(** ** The operations *)

Lemma io_uring_stage_spec r e code e' : io_uring_ok e → io_uring_stage r e = (code, e') →
  io_uring_ok e' ∧ iu_depth e' = iu_depth e ∧ in_ring (iu_ring e') = in_ring (iu_ring e) ∧
  map sqe_read (prepared (iu_ring e')) = map sqe_read (prepared (iu_ring e)) ++ (if decide (code = Success) then [r] else []).
Proof.
  intros Hok E. unfold io_uring_stage in E.
  destruct (if offers_this_buffer _ _ _ then _ else _) as [index e1] eqn:Hi.
  assert (Hs : same_reads e e1).
  { destruct (offers_this_buffer _ _ _); [by eapply registered_index_same|by injection Hi as _ <-]. }
  apply (same_reads_ok _ _ Hs) in Hok as [Hd Hst]. destruct Hs as (Hd' & _ & _ & Hp & Hr).
  destruct (push_sqe _ _) as [ring|] eqn:Hpush; injection E as <- <-.
  2: { split; [done|]. split; [done|]. split; [done|]. by rewrite Hp, app_nil_r. }
  apply push_law in Hpush as (He & Hp1 & Hr1 & _).
  split.
  - split; simpl; [congruence|]. destruct (entries_law ring) as [Hb Hl]. rewrite Hp1, length_app in *. simpl in *.
    rewrite Hst. unwrap. lia.
  - split; [done|]. split; [simpl; congruence|]. simpl. rewrite Hp1, map_app, Hp. done.
Qed.

Lemma io_uring_flush_spec e code n deferred e' : io_uring_ok e → io_uring_flush e = ((code, (n, deferred)), e') →
  io_uring_ok e' ∧ iu_depth e' = iu_depth e ∧ (code = Success ∨ code = FsAsyncEngineError) ∧
  (deferred = true → prepared (iu_ring e') ≠ []) ∧
  ∃ sent, prepared (iu_ring e) = sent ++ prepared (iu_ring e') ∧
    in_ring (iu_ring e') ≡ₚ in_ring (iu_ring e) ++ sent ∧ n = Z.of_nat (length sent).
Proof.
  intros [Hd Hs] E. unfold io_uring_flush in E.
  destruct (Z.eqb_spec (iu_staged e) 0) as [H0|H0].
  { injection E as <- <- <- <-. split; [done|]. split; [done|]. split; [by left|]. split; [done|].
    exists []. by rewrite app_nil_r. }
  destruct (ring_submit _) as [ret ring] eqn:Hsub. apply ring_submit_law in Hsub as (He & _ & sent & Hp & Hr & Hret).
  assert (Hlen := f_equal length Hp). rewrite length_app in Hlen.
  assert (Hne : ∀ l : list Sqe, length l ≠ 0%nat → l ≠ []) by (intros [|]; done).
  destruct (ret <? 0) eqn:Hneg.
  - subst sent. simpl in Hp, Hlen. rewrite app_nil_r in Hr.
    assert (Hok : io_uring_ok (with_staged (iu_staged e) ring e)) by (split; simpl; [congruence|lia]).
    destruct (submit_can_defer _); injection E as <- <- <- <-.
    + split; [done|]. split; [done|]. split; [by left|]. split; [intros _; apply Hne; simpl; lia|].
      exists []. by rewrite app_nil_r.
    + split; [done|]. split; [done|]. split; [by right|]. split; [done|]. exists []. by rewrite app_nil_r.
  - destruct (entries_law (iu_ring e)) as [Hb Hl].
    assert (Hw : wrap32 ret = ret) by (apply wrap32_small; mlia). rewrite Hw in E.
    rewrite Z.gtb_ltb, (proj2 (Z.ltb_ge _ _)) in E by lia.
    assert (Hsub' : sub32 (iu_staged e) ret = Z.of_nat (length (prepared ring))) by (rewrite sub32_small; mlia).
    rewrite Hsub' in E. injection E as <- <- <- <-. split; [split; simpl; [congruence|done]|].
    split; [done|]. split; [by left|]. split; [|by exists sent].
    simpl. destruct (Z.eqb_spec (Z.of_nat (length (prepared ring))) 0); [done|]. intros _. apply Hne. lia.
Qed.

Lemma io_uring_wait_spec most mode e code cs e' : io_uring_ok e → io_uring_wait most mode e = ((code, cs), e') →
  io_uring_ok e' ∧ iu_depth e' = iu_depth e ∧ prepared (iu_ring e') = prepared (iu_ring e) ∧
  (code = Success ∨ code = FsAsyncEngineError ∧ cs = []) ∧
  (∃ got, in_ring (iu_ring e) ≡ₚ got ++ in_ring (iu_ring e') ∧ Forall2 (λ c s, answers c (sqe_read s)) cs got) ∧
  (0 < most → mode = Block → code = Success → in_ring (iu_ring e) ≠ [] →
    (length (in_ring (iu_ring e')) + ring_patience (iu_ring e') <
     length (in_ring (iu_ring e)) + ring_patience (iu_ring e))%nat).
Proof.
  intros [Hd Hs] E. unfold io_uring_wait in E.
  destruct (match mode with Block => wait_cqe (iu_ring e) | NonBlocking => (0, iu_ring e) end) as [ret ring] eqn:Hw.
  assert (Hsame : ring_entries ring = ring_entries (iu_ring e) ∧ prepared ring = prepared (iu_ring e) ∧
    in_ring ring = in_ring (iu_ring e)).
  { destruct mode; [by injection Hw as <- <-|]. apply wait_cqe_law in Hw as (? & ? & ? & _). done. }
  destruct Hsame as (He & Hp & Hr).
  destruct ((ret <? 0) && negb (nothing_arrived (- ret))) eqn:Hfail; injection E as <- <- <-.
  { split; [split; simpl; congruence|]. split; [done|]. split; [done|]. split; [by right|].
    split; [exists []; simpl; by rewrite Hr|done]. }
  set (taken := Nat.min (Z.to_nat most) (length (cqes ring))).
  assert (Hle : (taken <= length (cqes ring))%nat) by lia.
  destruct (advance_law taken ring Hle) as (He' & Hp' & _ & Hpat & got & Hgot & Hans).
  split; [split; simpl; congruence|]. split; [done|]. split; [simpl; congruence|]. split; [by left|].
  split; [exists got; simpl; by rewrite <- Hr|].
  intros Hmost -> _ Hne. simpl. apply wait_cqe_ends in Hw as [Hpat' Hprog]; [|done|].
  2: { apply andb_false_iff in Hfail as [H%Z.ltb_ge|H%negb_false_iff]; [by left|by right]. }
  apply Permutation_length in Hgot. apply Forall2_length in Hans. rewrite length_app, length_take in *. rewrite <- Hr.
  destruct Hprog as [Hc|Hlt]; [|lia]. destruct (cqes ring) as [|c l]; [done|]. simpl in *. lia.
Qed.
Lemma set_target_channels d t c : channels_ok c → channels_ok (set_target d t c).
Proof.
  intros Hch. unfold set_target in *. destruct (dc_writer c) as [w|] eqn:Hw; [|done].
  split; [unfold target_keys; simpl; rewrite set_device_keys; pose proof (ch_keys _ Hch) as Hk; unfold target_keys in Hk; by rewrite Hw in Hk|].
  intros k Hk.
  destruct (ch_open _ Hch k Hk) as [Ht He]. split; [|done]. unfold target in *. rewrite Hw in Ht. simpl. by apply of_device_set.
Qed.

Lemma update_events_channels d f c : channels_ok c → channels_ok (update_events d f c).
Proof.
  intros Hch. unfold update_events in *. destruct (of_device d (dc_events c)) eqn:He; [|done].
  split; [apply (ch_keys _ Hch)|]. intros k Hk.
  destruct (ch_open _ Hch k Hk) as [Ht Hek]. split; [done|]. simpl. by apply of_device_set.
Qed.

(** What an update of the events changes: nothing the invariant is about. *)
Lemma update_events_same d f c : same_path c (update_events d f c).
Proof. unfold update_events. by destruct (of_device d (dc_events c)). Qed.

Lemma update_events_ok extra d f c : path_ok extra c → path_ok extra (update_events d f c).
Proof.
  intros Hok. eapply same_path_ok; [apply update_events_same|by apply update_events_channels, Hok|done].
Qed.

• • • • • • •

> [What to do]:
Your reply should repeat the entries above in full, with every character intact.

> [Answer for the task]:
(** ** The operations *)

Lemma io_uring_stage_spec r e code e' : io_uring_ok e → io_uring_stage r e = (code, e') →
  io_uring_ok e' ∧ iu_depth e' = iu_depth e ∧ in_ring (iu_ring e') = in_ring (iu_ring e) ∧
  map sqe_read (prepared (iu_ring e')) = map sqe_read (prepared (iu_ring e)) ++ (if decide (code = Success) then [r] else []).
Proof.
  intros Hok E. unfold io_uring_stage in E.
  destruct (if offers_this_buffer _ _ _ then _ else _) as [index e1] eqn:Hi.
  assert (Hs : same_reads e e1).
  { destruct (offers_this_buffer _ _ _); [by eapply registered_index_same|by injection Hi as _ <-]. }
  apply (same_reads_ok _ _ Hs) in Hok as [Hd Hst]. destruct Hs as (Hd' & _ & _ & Hp & Hr).
  destruct (push_sqe _ _) as [ring|] eqn:Hpush; injection E as <- <-.
  2: { split; [done|]. split; [done|]. split; [done|]. by rewrite Hp, app_nil_r. }
  apply push_law in Hpush as (He & Hp1 & Hr1 & _).
  split.
  - split; simpl; [congruence|]. destruct (entries_law ring) as [Hb Hl]. rewrite Hp1, length_app in *. simpl in *.
    rewrite Hst. unwrap. lia.
  - split; [done|]. split; [simpl; congruence|]. simpl. rewrite Hp1, map_app, Hp. done.
Qed.

Lemma io_uring_flush_spec e code n deferred e' : io_uring_ok e → io_uring_flush e = ((code, (n, deferred)), e') →
  io_uring_ok e' ∧ iu_depth e' = iu_depth e ∧ (code = Success ∨ code = FsAsyncEngineError) ∧
  (deferred = true → prepared (iu_ring e') ≠ []) ∧
  ∃ sent, prepared (iu_ring e) = sent ++ prepared (iu_ring e') ∧
    in_ring (iu_ring e') ≡ₚ in_ring (iu_ring e) ++ sent ∧ n = Z.of_nat (length sent).
Proof.
  intros [Hd Hs] E. unfold io_uring_flush in E.
  destruct (Z.eqb_spec (iu_staged e) 0) as [H0|H0].
  { injection E as <- <- <- <-. split; [done|]. split; [done|]. split; [by left|]. split; [done|].
    exists []. by rewrite app_nil_r. }
  destruct (ring_submit _) as [ret ring] eqn:Hsub. apply ring_submit_law in Hsub as (He & _ & sent & Hp & Hr & Hret).
  assert (Hlen := f_equal length Hp). rewrite length_app in Hlen.
  assert (Hne : ∀ l : list Sqe, length l ≠ 0%nat → l ≠ []) by (intros [|]; done).
  destruct (ret <? 0) eqn:Hneg.
  - subst sent. simpl in Hp, Hlen. rewrite app_nil_r in Hr.
    assert (Hok : io_uring_ok (with_staged (iu_staged e) ring e)) by (split; simpl; [congruence|lia]).
    destruct (submit_can_defer _); injection E as <- <- <- <-.
    + split; [done|]. split; [done|]. split; [by left|]. split; [intros _; apply Hne; simpl; lia|].
      exists []. by rewrite app_nil_r.
    + split; [done|]. split; [done|]. split; [by right|]. split; [done|]. exists []. by rewrite app_nil_r.
  - destruct (entries_law (iu_ring e)) as [Hb Hl].
    assert (Hw : wrap32 ret = ret) by (apply wrap32_small; mlia). rewrite Hw in E.
    rewrite Z.gtb_ltb, (proj2 (Z.ltb_ge _ _)) in E by lia.
    assert (Hsub' : sub32 (iu_staged e) ret = Z.of_nat (length (prepared ring))) by (rewrite sub32_small; mlia).
    rewrite Hsub' in E. injection E as <- <- <- <-. split; [split; simpl; [congruence|done]|].
    split; [done|]. split; [by left|]. split; [|by exists sent].
    simpl. destruct (Z.eqb_spec (Z.of_nat (length (prepared ring))) 0); [done|]. intros _. apply Hne. lia.
Qed.

Lemma io_uring_wait_spec most mode e code cs e' : io_uring_ok e → io_uring_wait most mode e = ((code, cs), e') →
  io_uring_ok e' ∧ iu_depth e' = iu_depth e ∧ prepared (iu_ring e') = prepared (iu_ring e) ∧
  (code = Success ∨ code = FsAsyncEngineError ∧ cs = []) ∧
  (∃ got, in_ring (iu_ring e) ≡ₚ got ++ in_ring (iu_ring e') ∧ Forall2 (λ c s, answers c (sqe_read s)) cs got) ∧
  (0 < most → mode = Block → code = Success → in_ring (iu_ring e) ≠ [] →
    (length (in_ring (iu_ring e')) + ring_patience (iu_ring e') <
     length (in_ring (iu_ring e)) + ring_patience (iu_ring e))%nat).
Proof.
  intros [Hd Hs] E. unfold io_uring_wait in E.
  destruct (match mode with Block => wait_cqe (iu_ring e) | NonBlocking => (0, iu_ring e) end) as [ret ring] eqn:Hw.
  assert (Hsame : ring_entries ring = ring_entries (iu_ring e) ∧ prepared ring = prepared (iu_ring e) ∧
    in_ring ring = in_ring (iu_ring e)).
  { destruct mode; [by injection Hw as <- <-|]. apply wait_cqe_law in Hw as (? & ? & ? & _). done. }
  destruct Hsame as (He & Hp & Hr).
  destruct ((ret <? 0) && negb (nothing_arrived (- ret))) eqn:Hfail; injection E as <- <- <-.
  { split; [split; simpl; congruence|]. split; [done|]. split; [done|]. split; [by right|].
    split; [exists []; simpl; by rewrite Hr|done]. }
  set (taken := Nat.min (Z.to_nat most) (length (cqes ring))).
  assert (Hle : (taken <= length (cqes ring))%nat) by lia.
  destruct (advance_law taken ring Hle) as (He' & Hp' & _ & Hpat & got & Hgot & Hans).
  split; [split; simpl; congruence|]. split; [done|]. split; [simpl; congruence|]. split; [by left|].
  split; [exists got; simpl; by rewrite <- Hr|].
  intros Hmost -> _ Hne. simpl. apply wait_cqe_ends in Hw as [Hpat' Hprog]; [|done|].
  2: { apply andb_false_iff in Hfail as [H%Z.ltb_ge|H%negb_false_iff]; [by left|by right]. }
  apply Permutation_length in Hgot. apply Forall2_length in Hans. rewrite length_app, length_take in *. rewrite <- Hr.
  destruct Hprog as [Hc|Hlt]; [|lia]. destruct (cqes ring) as [|c l]; [done|]. simpl in *. lia.
Qed.
Lemma set_target_channels d t c : channels_ok c → channels_ok (set_target d t c).
Proof.
  intros Hch. unfold set_target in *. destruct (dc_writer c) as [w|] eqn:Hw; [|done].
  split; [unfold target_keys; simpl; rewrite set_device_keys; pose proof (ch_keys _ Hch) as Hk; unfold target_keys in Hk; by rewrite Hw in Hk|].
  intros k Hk.
  destruct (ch_open _ Hch k Hk) as [Ht He]. split; [|done]. unfold target in *. rewrite Hw in Ht. simpl. by apply of_device_set.
Qed.

Lemma update_events_channels d f c : channels_ok c → channels_ok (update_events d f c).
Proof.
  intros Hch. unfold update_events in *. destruct (of_device d (dc_events c)) eqn:He; [|done].
  split; [apply (ch_keys _ Hch)|]. intros k Hk.
  destruct (ch_open _ Hch k Hk) as [Ht Hek]. split; [done|]. simpl. by apply of_device_set.
Qed.

(** What an update of the events changes: nothing the invariant is about. *)
Lemma update_events_same d f c : same_path c (update_events d f c).
Proof. unfold update_events. by destruct (of_device d (dc_events c)). Qed.

Lemma update_events_ok extra d f c : path_ok extra c → path_ok extra (update_events d f c).
Proof.
  intros Hok. eapply same_path_ok; [apply update_events_same|by apply update_events_channels, Hok|done].
Qed.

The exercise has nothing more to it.